## EXERCISE REQUIREMENTS
Although the data below holds other lines too, output only those from the line with "Lane.waypoints lane !!" up to and including the line with "assert (Hok' : refs_ok", exactly as they appear.

━━━ DATA PROVIDED

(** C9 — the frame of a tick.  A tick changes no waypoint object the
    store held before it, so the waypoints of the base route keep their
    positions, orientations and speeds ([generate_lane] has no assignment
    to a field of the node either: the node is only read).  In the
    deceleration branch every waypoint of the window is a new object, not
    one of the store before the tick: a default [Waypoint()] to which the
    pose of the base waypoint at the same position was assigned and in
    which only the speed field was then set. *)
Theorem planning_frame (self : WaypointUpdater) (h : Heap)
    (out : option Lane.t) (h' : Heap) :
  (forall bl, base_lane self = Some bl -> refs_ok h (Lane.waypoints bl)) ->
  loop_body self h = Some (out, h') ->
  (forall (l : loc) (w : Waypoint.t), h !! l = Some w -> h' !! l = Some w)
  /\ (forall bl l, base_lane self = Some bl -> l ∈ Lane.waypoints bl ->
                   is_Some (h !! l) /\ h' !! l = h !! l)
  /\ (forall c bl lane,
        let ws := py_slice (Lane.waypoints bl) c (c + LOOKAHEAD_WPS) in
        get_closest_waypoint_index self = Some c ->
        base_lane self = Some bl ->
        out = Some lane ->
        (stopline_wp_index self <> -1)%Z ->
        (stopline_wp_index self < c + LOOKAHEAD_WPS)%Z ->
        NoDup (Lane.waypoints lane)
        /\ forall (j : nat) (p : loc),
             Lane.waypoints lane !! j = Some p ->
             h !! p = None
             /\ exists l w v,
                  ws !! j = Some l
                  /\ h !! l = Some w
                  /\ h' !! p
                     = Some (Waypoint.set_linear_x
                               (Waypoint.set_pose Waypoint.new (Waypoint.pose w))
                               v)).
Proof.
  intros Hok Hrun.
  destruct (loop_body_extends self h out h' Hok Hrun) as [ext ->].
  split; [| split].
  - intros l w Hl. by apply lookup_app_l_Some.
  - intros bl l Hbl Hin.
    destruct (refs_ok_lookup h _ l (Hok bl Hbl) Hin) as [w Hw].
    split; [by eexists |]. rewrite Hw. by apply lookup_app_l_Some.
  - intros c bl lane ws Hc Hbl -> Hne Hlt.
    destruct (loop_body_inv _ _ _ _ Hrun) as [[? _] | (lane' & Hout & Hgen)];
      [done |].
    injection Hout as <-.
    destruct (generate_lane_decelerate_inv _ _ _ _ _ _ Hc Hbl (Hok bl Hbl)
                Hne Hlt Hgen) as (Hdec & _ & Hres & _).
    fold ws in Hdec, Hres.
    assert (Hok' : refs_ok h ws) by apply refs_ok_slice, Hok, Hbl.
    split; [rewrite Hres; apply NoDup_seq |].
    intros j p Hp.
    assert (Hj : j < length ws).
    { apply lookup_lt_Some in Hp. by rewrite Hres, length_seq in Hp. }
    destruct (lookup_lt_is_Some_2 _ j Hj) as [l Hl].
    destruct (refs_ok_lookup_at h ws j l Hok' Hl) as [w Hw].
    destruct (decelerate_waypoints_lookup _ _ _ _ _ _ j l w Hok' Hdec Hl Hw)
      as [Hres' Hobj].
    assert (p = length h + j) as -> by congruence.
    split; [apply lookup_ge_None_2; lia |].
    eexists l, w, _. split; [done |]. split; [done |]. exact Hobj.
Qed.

━━━━━━

## TASK RESPONSE
             Lane.waypoints lane !! j = Some p ->
             h !! p = None
             /\ exists l w v,
                  ws !! j = Some l
                  /\ h !! l = Some w
                  /\ h' !! p
                     = Some (Waypoint.set_linear_x
                               (Waypoint.set_pose Waypoint.new (Waypoint.pose w))
                               v)).
Proof.
  intros Hok Hrun.
  destruct (loop_body_extends self h out h' Hok Hrun) as [ext ->].
  split; [| split].
  - intros l w Hl. by apply lookup_app_l_Some.
  - intros bl l Hbl Hin.
    destruct (refs_ok_lookup h _ l (Hok bl Hbl) Hin) as [w Hw].
    split; [by eexists |]. rewrite Hw. by apply lookup_app_l_Some.
  - intros c bl lane ws Hc Hbl -> Hne Hlt.
    destruct (loop_body_inv _ _ _ _ Hrun) as [[? _] | (lane' & Hout & Hgen)];
      [done |].
    injection Hout as <-.
    destruct (generate_lane_decelerate_inv _ _ _ _ _ _ Hc Hbl (Hok bl Hbl)
                Hne Hlt Hgen) as (Hdec & _ & Hres & _).
    fold ws in Hdec, Hres.
    assert (Hok' : refs_ok h ws) by apply refs_ok_slice, Hok, Hbl.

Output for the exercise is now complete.